Elephant Walk Injera & Curry House

3/5 stars

Dear Elephant Walk,

I really did want to love you (and don't worry, there's still chance for a redemption song). 
I loved your name, I loved your sign. I even loved the musk you emitted into the street. 
But here's what I didn't love:

1) Beer cost - we each ordered a large Taj beer (when in Rome), and they were $10 each. We got exposed because there was no drink menu with pricing, so we rolled the dice and the dice set our cash on fire.
2) The Lamb Vindaloo should've been called "Vindaloo with a dash of lamb". I am of the opinion that you can never have enough lamb - in this case, they fell short of my preferred lamb quantity of infinity by......infinity. 
3) There was a similar volume problem in the saag paneer, except in this case the absentee was the paneer. 
Saag paneer, to me, is to an Indian restaurant what a burger is to an American restaurant. That is, the whole menu lives and dies by the saag paneer. In this case, the saag paneer didn't kill the meal, but it certainly left a bad taste in my butt.
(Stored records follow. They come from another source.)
(* ===== verification/Wiring.v ===== *)
(** * How the parts are put together

    The structs of the handlers, of the worker pool, of the store and of the gRPC client,
    with their constructors, and the assembly that [app.New] makes of them. A field holds
    the object it was given; the state behind the objects is the state the methods of the
    other files work on. Launch.v builds the application with these constructors, and
    Assembly.v shows that it is the machine of Pipeline.v. *)

From S2P Require Import Prelude Event Config Auth Schema Handler Committer Subscriber Pool App.

Module Wiring.
Import Event.

(** ** The handlers

    [S], [P] and [C] are the store, the producer and the cache. *)

Record PersistHandler (S : Type) := mkPersistHandler { ph_store : S }.
Record ForwardHandler (P : Type) := mkForwardHandler { fh_producer : P }.
Record LogHandler := mkLogHandler {}.
(** A handler that other handlers are part of, [H] being the interface. *)
Record Chain (H : Type) := mkChain { ch_handlers : list H }.
Record DedupHandler (C H : Type) := mkDedupHandler { dh_cache : C; dh_next : H }.
Arguments mkPersistHandler {S}. Arguments ph_store {S}.
Arguments mkForwardHandler {P}. Arguments fh_producer {P}.
Arguments mkChain {H}. Arguments ch_handlers {H}.
Arguments mkDedupHandler {C H}. Arguments dh_cache {C H}. Arguments dh_next {C H}.

(** What a variable of the interface [handler.Handler] can hold. *)
Inductive handler (S P C : Type) :=
| APersist (h : PersistHandler S)
| AForward (h : ForwardHandler P)
| ALog (h : LogHandler)
| AChain (c : Chain (handler S P C))
| ADedup (h : DedupHandler C (handler S P C)).
Arguments APersist {S P C}. Arguments AForward {S P C}. Arguments ALog {S P C}.
Arguments AChain {S P C}. Arguments ADedup {S P C}.

Section Handlers.
Context {S P C : Type}.

Definition NewPersist (store : S) : PersistHandler S := mkPersistHandler store.
Definition NewForward (producer : P) : ForwardHandler P := mkForwardHandler producer.
Definition NewLog : LogHandler := mkLogHandler.
Definition NewChain (handlers : list (handler S P C)) : Chain (handler S P C) := mkChain handlers.
Definition NewDedup (cache : C) (next : handler S P C) : DedupHandler C (handler S P C) := mkDedupHandler cache next.

(** A call of [Handle] on a variable of the interface. *)
Fixpoint Handle {W} (json_Marshal : Handler.Envelope -> result (list Byte.byte))
    `{EventStore W, RecordProducer W, SeenCache W} (h : handler S P C) : Handler.Handler W :=
  match h with
  | APersist _ => Handler.PersistHandle
  | AForward _ => Handler.ForwardHandle json_Marshal
  | ALog _ => Handler.LogHandle
  | AChain (mkChain hs) => Handler.ChainHandle (map (Handle json_Marshal) hs)
  | ADedup (mkDedupHandler _ next) => Handler.DedupHandle (Handle json_Marshal next)
  end.

(** The handlers [app.New] chains: there is a producer when the Kafka sink is on. *)
Definition newHandlers (store : S) (producer : option P) : list (handler S P C) :=
  [APersist (NewPersist store)] ++
  match producer with Some p => [AForward (NewForward p)] | None => [] end.

(** The root: the cache, when there is one, around the chain. *)
Definition newRoot (store : S) (producer : option P) (cache : option C) : handler S P C :=
  let root := AChain (NewChain (newHandlers store producer)) in
  match cache with Some c => ADedup (NewDedup c root) | None => root end.

Lemma newRoot_handles {W} json_Marshal `{EventStore W, RecordProducer W, SeenCache W} store producer cache :
  Handle json_Marshal (newRoot store producer cache) =
  Handler.rootHandler (bool_decide (is_Some producer)) (bool_decide (is_Some cache)) json_Marshal (W := W).
Proof. by destruct producer, cache. Qed.

End Handlers.

(** ** The worker pool *)

(** [worker.AckFn]; [A] is the state of its owner. *)
Definition AckFn (A : Type) : Type := RawEvent -> M A unit.

Record Pool (H A Schema : Type) := mkPool {
  p_n : Z;
  p_cache : @Schema.Cache Schema;
  p_handler : H;
  p_ack : AckFn A;
  p_metrics : Pool.poolMetrics;
}.
Arguments mkPool {H A Schema}. Arguments p_n {H A Schema}. Arguments p_cache {H A Schema}.
Arguments p_handler {H A Schema}. Arguments p_ack {H A Schema}. Arguments p_metrics {H A Schema}.

(** [worker.New] *)
Definition newPool {H A Schema} (n : Z) (cache : @Schema.Cache Schema) (handler : H) (ack : AckFn A)
    : Pool H A Schema :=
  mkPool n cache handler ack Pool.newPoolMetrics.

(** [Pool.Run] in world [w]: the workers start. *)
Definition start {H A Schema W} (p : Pool H A Schema) (w : W) : @Pool.PSys W Schema :=
  Pool.Run (Z.to_nat (p_n p)) (Pool.mkState (p_metrics p) (p_cache p) w []).

(** [App.ack] works on the committer and the subscribers of the application. *)
Definition appAck : AckFn (Committer.Committer * list Subscriber.Subscriber) := fun e '(c, ss) => (tt, App.ack e c ss).

(** ** The store, the client and its credentials *)

(** [storage.Store]; [D] is the pool of connections. *)
Record Store (D : Type) := mkStore { store_pool : D }.
Arguments mkStore {D}. Arguments store_pool {D}.

Definition NewStore {D} (pool : D) : Store D := mkStore pool.

(** [pubsub.Client]; [G] is the connection, on which the generated stub is built too. *)
Record Client (G : Type) := mkClient { conn : G; grpc : G }.
Arguments mkClient {G}. Arguments conn {G}. Arguments grpc {G}.

Definition newClient {G} (c : G) : Client G := mkClient c c.

(** [perRPCCredentials]: the token provider, asked before every call. *)
Record perRPCCredentials := mkPerRPCCredentials { tp : Auth.Provider }.

Definition newPerRPCCredentials (p : Auth.Provider) : perRPCCredentials := mkPerRPCCredentials p.

(** What closing each of them releases. *)
Definition Client_Close : list App.action := [App.Closed App.GrpcClient].
Definition Store_Close : list App.action := [App.Closed App.DBPool].
Definition Producer_Close : list App.action := [App.Closed App.KafkaProducer].
Definition Cache_Close : list App.action := [App.Closed App.RedisClient].

End Wiring.
Definition kgoOptions (cfg : Config.KafkaConfig) : list kgoOption :=
  [SeedBrokers (Config.Brokers cfg); ClientID (Config.Kafka_ClientID cfg); DefaultProduceTopic (Config.Kafka_Topic cfg);
   RequiredAcks AllISRAcks; ProducerBatchCompression [SnappyCompression; NoCompression];
   RecordDeliveryTimeout (Config.ProduceTimeout cfg)].

(** [kafka.New] *)
Definition newProducer (cfg : Config.KafkaConfig) : result (Kafka.Producer K) :=
  match kgo_NewClient (kgoOptions cfg) with
  | Err err => Err (Wrap [Lit "new kafka client"] err)
  | Ok client =>
      Ok (Kafka.mkProducer client (Config.Kafka_Topic cfg) (Config.TopicPartitions cfg)
            (Config.TopicReplicationFactor cfg) 0 0 0 0)
  end.

(** [rediscache.New] *)
Definition newCache (cfg : Config.RedisConfig) : RedisCache.Cache R :=
  RedisCache.mkCache (redis_NewClient (mkRedisOptions (Config.Redis_Addr cfg) (Config.Redis_Password cfg) (Config.Redis_DB cfg)))
    (Config.KeyPrefix cfg) (Config.TTL cfg) 0 0 ∅.

(** ** app.New *)

(** The handler over these connections, and the worker pool that runs it; [S] is a parsed
    schema. *)
Definition Root : Type := Wiring.handler (Wiring.Store D) (Kafka.Producer K) (RedisCache.Cache R).
Definition Workers : Type := Wiring.Pool Root (Committer.Committer * list Subscriber.Subscriber) S.

Record Graph := mkGraph {
  g_client : Wiring.Client G;
  g_store : Wiring.Store D;
  g_subs : list Subscriber.Subscriber;
  g_cursor : Committer.Committer;
  g_producer : option (Kafka.Producer K);
  g_redis : option (RedisCache.Cache R);
  g_checkers : list string;
  g_pool : Workers;
  g_addr : string;
}.

(** The part after the Kafka block. *)
Definition finish (cfg : Config.Config) (client : Wiring.Client G) (store : Wiring.Store D) (producer : option (Kafka.Producer K))
    (acts : list App.action) : result Graph * list App.action :=
  let redis := if Config.Redis_Enabled (Config.Redis cfg) then Some (newCache (Config.Redis cfg)) else None in
  let root := Wiring.newRoot store producer redis in
  (Ok (mkGraph client store (App.newSubs cfg) Committer.NewCommitter producer redis
         (["auth"; "database"]%string ++ (if isSome producer then ["kafka"%string] else []) ++ (if isSome redis then ["redis"%string] else []))
         (Wiring.newPool (Config.Count (Config.Worker cfg)) Schema.NewCache root Wiring.appAck) (Config.HTTP_Addr (Config.HTTP cfg))),
   acts ++ (if isSome redis then [App.Opened App.RedisClient] else [])).
(* ===== verification/Assembly.v ===== *)
(** * The application that is built is the machine that is verified

    Launch.v builds the application, Pipeline.v runs one. Here the two meet: a machine
    starts in the state [app.New] leaves, its workers run the handler that was assembled
    and call the acknowledgement that was registered. *)

From S2P Require Import Prelude Event Schema Handler Config Committer CommitterSpec Subscriber Storage Sinks Pool App.
From S2P Require Import Pipeline Service Wiring Launch Deployment.

Module Assembly.
Import Proto Event Sinks.

Section Assembly.
(** The sinks, the network and the schemas of the machine. *)
Context {D N Schema : Type} `{PipelineLaws D} `{ClockLaws N}.
Context (json_Marshal : Handler.Envelope -> result (list Byte.byte)).
(** The libraries of the constructors. *)
Context {G P K R C : Type} `{KafkaClient K}.
Context (grpc_NewClient : string -> list Launch.dialOption -> result G).
Context (pgxpool_ParseConfig : string -> result C).
Context (pgxpool_NewWithConfig : Launch.poolConfig C -> result P).
Context (kgo_NewClient : list Launch.kgoOption -> result K).
Context (redis_NewClient : Launch.redisOptions -> R).

#[local] Abbreviation New := (Launch.New (S := Schema) grpc_NewClient pgxpool_ParseConfig pgxpool_NewWithConfig kgo_NewClient redis_NewClient).
#[local] Abbreviation Services := (@Pipeline.Services D N).

(** The committer and the subscribers are the application's own part of what the
    goroutines share. *)
Definition onOwn {A} (m : M (Committer.Committer * list Subscriber.Subscriber) A) : M Services A := fun w =>
  let '(a, (c, ss)) := m (Pipeline.cursor w, Pipeline.subs w) in
  (a, Pipeline.mkServices (Pipeline.net w) (Pipeline.sinks w) c ss).

Lemma built_handler (g : @Launch.Graph G P K R Schema) cfg :
  Wiring.p_handler (Launch.g_pool g) =
    Wiring.newRoot (Launch.g_store g) (Launch.g_producer g) (Launch.g_redis g) ->
  Config.Kafka_Enabled (Config.Kafka cfg) = Launch.isSome (Launch.g_producer g) ->
  Config.Redis_Enabled (Config.Redis cfg) = Launch.isSome (Launch.g_redis g) ->
  Wiring.Handle json_Marshal (Wiring.p_handler (Launch.g_pool g)) =
    Handler.rootHandler (Pipeline.kafka cfg) (Pipeline.redis cfg) json_Marshal (W := D).
Proof.
  intros -> Hk Hr. unfold Pipeline.kafka, Pipeline.redis. rewrite Hk, Hr, Wiring.newRoot_handles.
  by destruct (Launch.g_producer g), (Launch.g_redis g).
Qed.

(** ** Properties *)

(** C29. The machine that the properties of the service are about is the application that
    [app.New] builds. When the start succeeds, a process begins with the workers, the
    metrics and the empty schema cache of the pool that was constructed, with the
    committer and the subscribers that were constructed, one stream and one fan-in per
    subscriber; what its workers run is the handler that was assembled over the store, the
    producer when Kafka is enabled, and the cache around both when Redis is; and what they
    call when an event is finished is the acknowledgement the pool was given. *)
Theorem new_wires_service cfg g acts (s : D) (n : N) bs :
  New cfg = (Ok g, acts) ->
  let x := Pipeline.boot (Schema := Schema) cfg s n bs in
  Pipeline.pool x = Wiring.start (Launch.g_pool g) (Pipeline.mkServices n s (Launch.g_cursor g) (Launch.g_subs g)) /\
  length (Pipeline.taken x) = length (Launch.g_subs g) /\ length (Pipeline.streams x) = length (Launch.g_subs g) /\
  Pipeline.rootW (D := D) (N := N) json_Marshal cfg =
    (fun e => Pipeline.onSinks (Wiring.Handle json_Marshal (Wiring.p_handler (Launch.g_pool g)) e)) /\
  Pipeline.ackW (D := D) (N := N) = (fun e => onOwn (Wiring.p_ack (Launch.g_pool g) e)).
Proof.
  intros HN. destruct (Launch.New_Ok _ _ _ _ _ _ _ _ HN) as (_ & _ & Hs & Hc & Hp & Hk & Hr & _).
  assert (Config.Redis_Enabled (Config.Redis cfg) = Launch.isSome (Launch.g_redis g)) as Hr'
    by (rewrite Hr; by destruct (Config.Redis_Enabled _)).
  cbv zeta. rewrite (built_handler g cfg) by (try done; by rewrite Hp).
  rewrite Hp, Hs, Hc. simpl. by rewrite !length_replicate.
Qed.

End Assembly.

(** ** An example *)

Lemma new_wires_service_witness :
  let x := Pipeline.boot (D := memWorld) (N := nat) (Schema := string) Launch.demoConfig (memStart true true) 0%nat ∅ in
  length (Pool.ws (Pipeline.pool x)) = 8%nat /\ length (Pipeline.streams x) = 2%nat /\
  Pipeline.rootW (D := memWorld) (N := nat) demoEnvelope Launch.demoConfig =
    (fun e => Pipeline.onSinks (Wiring.Handle demoEnvelope (Wiring.p_handler (Launch.g_pool Launch.demoGraph)) e)).
Proof.
  destruct (new_wires_service (D := memWorld) (N := nat) demoEnvelope Launch.acceptGrpc Launch.acceptDSN Launch.acceptPool
    Launch.acceptKafka Launch.acceptRedis Launch.demoConfig Launch.demoGraph (Launch.demoNew Launch.demoConfig).2
    (memStart true true) 0%nat ∅ Launch.demoNew_graph) as (_ & _ & _ & Hroot & _).
  split; [by vm_compute|]. split; [by vm_compute|exact Hroot].
Defined.

End Assembly.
As an Indian myself, I have the luxury of having homemade Indian food any time I make it home. So the fun of going to an Indian restaurant is to treat yo'self to "restaurant style" Indian food. That is, greasy oily fatty (delicious) Indian food. Elephant Walk walks more along the line of homemade Indian food - so for those who don't have the luxury of getting homemade Indian food at home, this is a good option. 
Also, this place does have the nicest interior of any Indian restaurant in Cincinnati. In fact, I just assumed that this was the owner's SECOND restaurant, because typically the first effort has a sloppier (read: budget) interior. But they balled out the first time around, so holler@yourinterior.com

OTHER SMALL TIDBITTIES
1) All night long, they played great bollywood songs, which made me want to shake my bollywood bum. In my bollywood booth. With a bollywood broad.
2) That Bhaingan Bhuna is the most bangin dish on the menu, girl hit that
3) Description of dishes would be helpful, so someone doesn't ask for a Rogan Josh only to get a plateful of Josh Groban.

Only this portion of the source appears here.